So apparently it has been over 3 months since my last update, and let me tell you there has been A LOT going on in those 3 months. Last thing you all read about was my trip to Tanegashima in July. So I guess I’ll just start with the big things that happened in August.

  • New JETs arrived and we had Kumamoto Orientation! Yay new people! As much as I miss people from last year its nice to have some new faces and conversation buddies. I was responsible for a presentation on life as a rural JET at Orientation which was interesting.

    Beer Garden

    The Beer Garden event put on for new ALTs after the 1st night of orientation and before we all headed out for pub crawl.

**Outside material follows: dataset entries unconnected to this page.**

(** ** The address and port options under [FRR_NO_TCPVTY] *)

(** C8.  With [FRR_NO_TCPVTY] set, [frr_preinit] leaves the address/port
    fragment out of the combined table (no [A] or [P] in the short spec, no
    [vty_addr] or [vty_port] long option, neither code among the long
    options), and the dispatcher answers the codes [A] and [P] with the
    unhandled signal for every value, changing nothing. *)
Theorem no_tcpvty_addr_port_unrecognized :
  forall daemon,
    Z.land (flags daemon) FRR_NO_TCPVTY <> 0 ->
    (forall argc argv0 rest pending,
        exists g',
          frr_preinit daemon argc (argv0 :: rest) (initial_globals pending)
          = Return tt g'
          /\ str_mem "A" (comb_optstr g') = false
          /\ str_mem "P" (comb_optstr g') = false
          /\ Forall (fun o => name o <> "vty_addr" /\ name o <> "vty_port"
                              /\ val o <> chr "A" /\ val o <> chr "P")
               (comb_lo g'))
    /\ (forall argc argv0 rest g,
          within_capacity g ->
          all_fit (preinit_fragments (flags daemon)) g ->
          exists g',
            frr_preinit daemon argc (argv0 :: rest) g = Return tt g'
            /\ comb_optstr g' =
               comb_optstr g ++ optstr os_always
               ++ (if Z.land (flags daemon) FRR_NO_PRIVSEP =? 0
                   then optstr os_user else "")
            /\ comb_lo g' =
               (comb_lo g ++ longopts os_always
                ++ (if Z.land (flags daemon) FRR_NO_PRIVSEP =? 0
                    then longopts os_user else []))%list)
    /\ (forall g d optarg,
          di g = Some d -> flags d = flags daemon ->
          frr_opt (chr "A") optarg g = Return 1 g
          /\ frr_opt (chr "P") optarg g = Return 1 g).
Proof.
  intros daemon Hset.
  assert (Hb : (Z.land (flags daemon) FRR_NO_TCPVTY =? 0) = false)
    by now apply Z.eqb_neq.
  split; [|split].
  - intros argc argv0 rest pending.
    rewrite frr_preinit_eq. eexists. split.
    + apply register_all_eq;
        [apply initial_within_capacity | apply preinit_fragments_fit_initial].
    + destruct (append_all_preinit (flags daemon)
                  (set_umask_mode 23
                     (set_di (Some (set_progname (last_segment argv0) daemon))
                        (initial_globals pending)))) as (H1 & _ & H3 & _).
      rewrite H1, H3, Hb.
      destruct (Z.land (flags daemon) FRR_NO_PRIVSEP =? 0);
        (split; [reflexivity|]); (split; [reflexivity|]);
        repeat constructor; cbn; try discriminate;
        intros H; vm_compute in H; discriminate.
  - intros argc argv0 rest g Hg Hfit.
    destruct (frr_preinit_spec daemon argc argv0 rest g Hg Hfit)
      as (g' & E & H1 & _ & H3 & _).
    exists g'. rewrite Hb in H1, H3.
    rewrite !append_nil_r in H1. rewrite !app_nil_r in H3.
    repeat split; assumption.
  - intros g d optarg Hd Hfl. rewrite <- Hfl in Hset.
    split; [now apply frr_opt_A_disabled with d
           | now apply frr_opt_P_disabled with d].
Qed.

  • Also my new role as one of the leaders on KumAJET (our local branch of AJET) which helps plan events throughout the year for JETs in Kumamoto, was ramping up. We had 3 events in August (our busiest month) The bar crawl on the first night of Orientation, a hike to Mt. Aso and onsen after, and the Ashikita Beach Party. All were a great success and we had a lot of fun.

    mt aso

    Everyone looking down into Mt. Aso

  • During August I also took a week long trip down to Okinawa again for some more scuba diving. I went with Mary and we both had our underwater cameras to play with this time. It was fun to be down there again and do some more diving!

    Yonaguni Ruins

    Mary in front of the Yonaguni underwater Ruins in Okinawa.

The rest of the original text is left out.